[Saved entries]
Lemma tick_step L r l1 c l2 s p regs e b :
  round_state L r (l1 ++ c :: l2) c s p ->
  exists n s' p' e' b', pit_handler L regs e b s p = Some (s', p', e', b') /\ curr_process p' = Some n /\
    next_pid s (l2 ++ l1 ++ [c]) = Some n /\ n ∈ l1 ++ c :: l2 /\ round_state L r (l1 ++ c :: l2) n s' p'.
Proof.
  intros [Hring Hp Hcur Hnf Hin Hr].
  assert (running (nd s (Task c)) <> TASK_FINISHED) as Hc.
  { unfold none_finished in Hnf. rewrite Forall_forall in Hnf. apply Hnf. elems. tauto. }
  assert (candidates s l1 c l2 = l2 ++ l1 ++ [c]) as Ecand by (unfold candidates; by rewrite bool_decide_eq_false_2).
  destruct (next_pid s (candidates s l1 c l2)) as [n|] eqn:En.
  2:{ exfalso. rewrite Ecand in En. unfold next_pid in En.
      assert (In r (l2 ++ l1 ++ [c])) as Hin' by (apply list_elem_of_In; revert Hin; elems; tauto).
      pose proof (find_none _ _ En r Hin') as E. cbn in E. congruence. }
  destruct (pit_handler_spec L regs e b s p l1 c l2 n Hring Hp Hcur En)
    as (s1 & p1 & bn & E & Hring1 & Hcur1 & Hrun1 & _ & Hp1 & Hcp1 & _).
  unfold remaining in Hring1. rewrite bool_decide_eq_false_2 in Hring1 by done. rewrite Ecand in En.
  exists n, s1, p1, (esp bn), (ebp bn). split_and!; try done.
  - apply next_pid_elem in En as [Hn _]. revert Hn. elems. tauto.
  - split; try done.
    + unfold none_finished in *. apply (Forall_impl _ _ _ Hnf). intros i. by rewrite Hrun1.
    + unfold is_running in *. by rewrite Hrun1.
Qed.

Lemma ticks_total L r q ts : forall s p c,
  round_state L r q c s p -> c ∈ q -> exists ns s' p', ticks L ts s p = Some (ns, s', p').
Proof.
  induction ts as [|[[regs e] b] ts IH]; intros s p c Hst Hc; [by eexists _, _, _|].
  apply list_elem_of_split in Hc as (l1 & l2 & ->).
  destruct (tick_step L r l1 c l2 s p regs e b Hst) as (n & s1 & p1 & e1 & b1 & E & Hcp & _ & Hn & Hst1).
  cbn [ticks]. rewrite E. bind. rewrite Hcp. bind.
  destruct (IH s1 p1 n Hst1 Hn) as (ns & s2 & p2 & ->). bind. eauto.
Qed.

Lemma ticks_reach L r ts : forall s p l1 c l2 x y,
  round_state L r (l1 ++ c :: l2) c s p -> l2 ++ l1 ++ [c] = x ++ r :: y -> (length x < length ts)%nat ->
  exists ns s' p', ticks L ts s p = Some (ns, s', p') /\ r ∈ ns.
Proof.
  induction ts as [|[[regs e] b] ts IH]; intros s p l1 c l2 x y Hst Hsplit Hlen; [cbn in Hlen; lia|].
  pose proof (rs_running _ _ _ _ _ _ Hst) as Hr.
  destruct (tick_step L r l1 c l2 s p regs e b Hst) as (n & s1 & p1 & e1 & b1 & E & Hcp & En & Hn & Hst1).
  cbn [ticks]. rewrite E. bind. rewrite Hcp. bind.
  rewrite Hsplit in En. apply find_split in En as (a & d & Ead & _ & Hfirst).
  destruct (decide (n = r)) as [->|Hnr].
  { destruct (ticks_total L r _ ts s1 p1 r Hst1 Hn) as (ns & s2 & p2 & ->). exists (r :: ns), s2, p2. by split; [|left]. }
  assert (exists x', x = a ++ n :: x' /\ d = x' ++ r :: y) as (x' & -> & ->).
  { apply app_eq_inv in Ead as [(k & F1 & F2) | (k & F1 & F2)].
    - destruct k as [|z k]; cbn [app] in F2; [by simplify_eq|]. simplify_eq. eauto.
    - destruct k as [|z k]; cbn [app] in F2; [by simplify_eq|]. simplify_eq.
      rewrite (Hfirst z) in Hr; [done|]. elems. tauto. }
  rewrite <- app_assoc in Hsplit. cbn [app] in Hsplit.
  destruct (rotate_split l1 l2 a (x' ++ r :: y) c n Hsplit) as (l1' & l2' & Eq & Erot); [by destruct x'|].
  rewrite Eq in Hst1.
  destruct (IH s1 p1 l1' n l2' x' (y ++ a ++ [n]) Hst1) as (ns & s2 & p2 & -> & Hin).
  - by rewrite Erot, <- app_assoc.
  - rewrite length_app in Hlen. cbn [length] in Hlen. lia.
  - exists (n :: ns), s2, p2. split; [done | by right].
Qed.
Lemma typing_edits_line_witness :
  exists x' ts', type_keys [108; 115; 120; 8] demo_terminals = Some ts' /\
    (ttys ts').[0] = Some x' /\ line x' = [108; 115].
Proof.
  destruct (typing_edits_line [108; 115; 120; 8] demo_terminals demo_tty) as (x' & ts' & E & _ & _ & Hx & Hl & _);
    [apply demo_plain_keys | apply demo_terminals_ok | reflexivity|].
  exists x', ts'. split; [exact E|]. split; [exact Hx|]. rewrite Hl. reflexivity.
Defined.

Lemma edit_nonzero l c : Forall (fun b => b <> 0) l -> -128 <= c < 128 -> Forall (fun b => b <> 0) (edit l c).
Proof.
  intros Hl Hc. unfold edit. destruct (c =? BACKSPACE).
  - destruct l as [|a l]; [done|]. destruct (exists_last (l := a :: l)) as (k & z & E); [done|]. rewrite E in *.
    rewrite removelast_last. by apply Forall_app in Hl as [? _].
  - destruct ((ASCII_SPACE <=? c) && _) eqn:E; [|done]. apply Forall_app. split; [done|].
    apply andb_true_iff in E as [E _]. unfold ASCII_SPACE in E. repeat constructor. rewrite u8_small by lia. lia.
Qed.

Lemma fold_edit_nonzero ks l :
  Forall (fun c => -128 <= c < 128) ks -> Forall (fun b => b <> 0) l -> Forall (fun b => b <> 0) (fold_left edit ks l).
Proof.
  intros Hks. revert l. induction Hks as [|c ks Hc _ IH]; intros l Hl; [done|]. cbn [fold_left].
  by apply IH, edit_nonzero.
Qed.

Lemma terminal_read_curr t buf count ts r bs ts' :
  terminal_read t buf count ts = Some (ReadLine r bs ts') -> curr_terminal ts' = curr_terminal ts.
Proof.
  unfold terminal_read. case_if; [done|]. intros E. apply bind_Some in E as (x & _ & E). destruct (negb (rd x =? 1)); [done|].
  apply bind_Some in E as ([bs' ll] & _ & E). apply bind_Some in E as (ll' & _ & E). apply bind_Some in E as (l & _ & E).
  by injection E as _ _ <-.
Qed.
Lemma fs_read_spec k f n p offset count :
  dir_ok (image k) (fsys k) -> file_at (image k) (fsys k) n p -> whole k p -> desc_is (pr k) f ->
  0 <= offset < 2 ^ 32 -> 0 <= count < 2 ^ 31 ->
  let bs := slice k p offset count in
  exists k', fs_read p offset count k = Some (Z.of_nat (length bs), bs, k') /\
    only_fds k k' (bump p (Z.of_nat (length bs)) f).
Proof.
  intros Hdir Hfile Hw Hd Ho Hc bs. unfold fs_read.
  destruct (return_dentry_spec _ _ n p Hdir Hfile) as (i & -> & Hi & Hn).
  destruct (entry_name_cstring _ _ i Hdir Hi) as (cs & Hcs & Hne & Hlook).
  pose proof (do_entries _ _ Hdir) as Hents. pose proof (do_boot _ _ Hdir) as Hboot.
  unfold name_at. rewrite (proj2 (Z.eqb_neq _ 0)) by (apply entry_addr_pos; [done | lia]).
  rewrite (read_dentry_by_name_spec _ _ _ cs) by done. rewrite Hlook, some_bind.
  change (inode_num (load_dentry (image k) (entry_addr (fsys k) i))) with (entry_inode (image k) (fsys k) i). rewrite Hn.
  pose proof (file_at_ptr _ _ n p Hfile) as (Ep & Hp0 & _). rewrite (proj2 (Z.eqb_neq SUCCESS ERROR)) by done.
  rewrite <- Ep, (u32_small offset), (u32_small count) by lia.
  replace (u32 p) with p by (symmetry; apply u32_small; destruct Hfile; unfold INODE_SIZE in *; lia).
  rewrite read_data_whole; [|apply (do_bytes _ _ Hdir) | apply (do_blocks _ _ Hdir) | done..].
  unfold result_of. fold bs.
  destruct (increment_position_spec k f p (Z.of_nat (length bs)) Hd Hp0) as (p' & -> & Hof). rewrite some_bind. eauto.
Qed.

(** An open descriptor on the file of inode [n]. *)
Record open_on (k : kernel) (n : Z) (d : file_descriptor) : Prop := {
  oo_ops : file_op_table_ptr d = Some fs_op;
  oo_use : in_use d = true;
  oo_type : has_type d REGULAR_FILE = true;
  oo_file : file_at (image k) (fsys k) n (inode_ptr d) }.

What the task requires: Repeat exactly the lines above from the one with "apply bind_Some in E as ([bs'" up to and including the one with "let bs := slice k p offset count in". No other line belongs in the reply.

Answer for this exercise:
  apply bind_Some in E as ([bs' ll] & _ & E). apply bind_Some in E as (ll' & _ & E). apply bind_Some in E as (l & _ & E).
  by injection E as _ _ <-.
Qed.
Lemma fs_read_spec k f n p offset count :
  dir_ok (image k) (fsys k) -> file_at (image k) (fsys k) n p -> whole k p -> desc_is (pr k) f ->
  0 <= offset < 2 ^ 32 -> 0 <= count < 2 ^ 31 ->
  let bs := slice k p offset count in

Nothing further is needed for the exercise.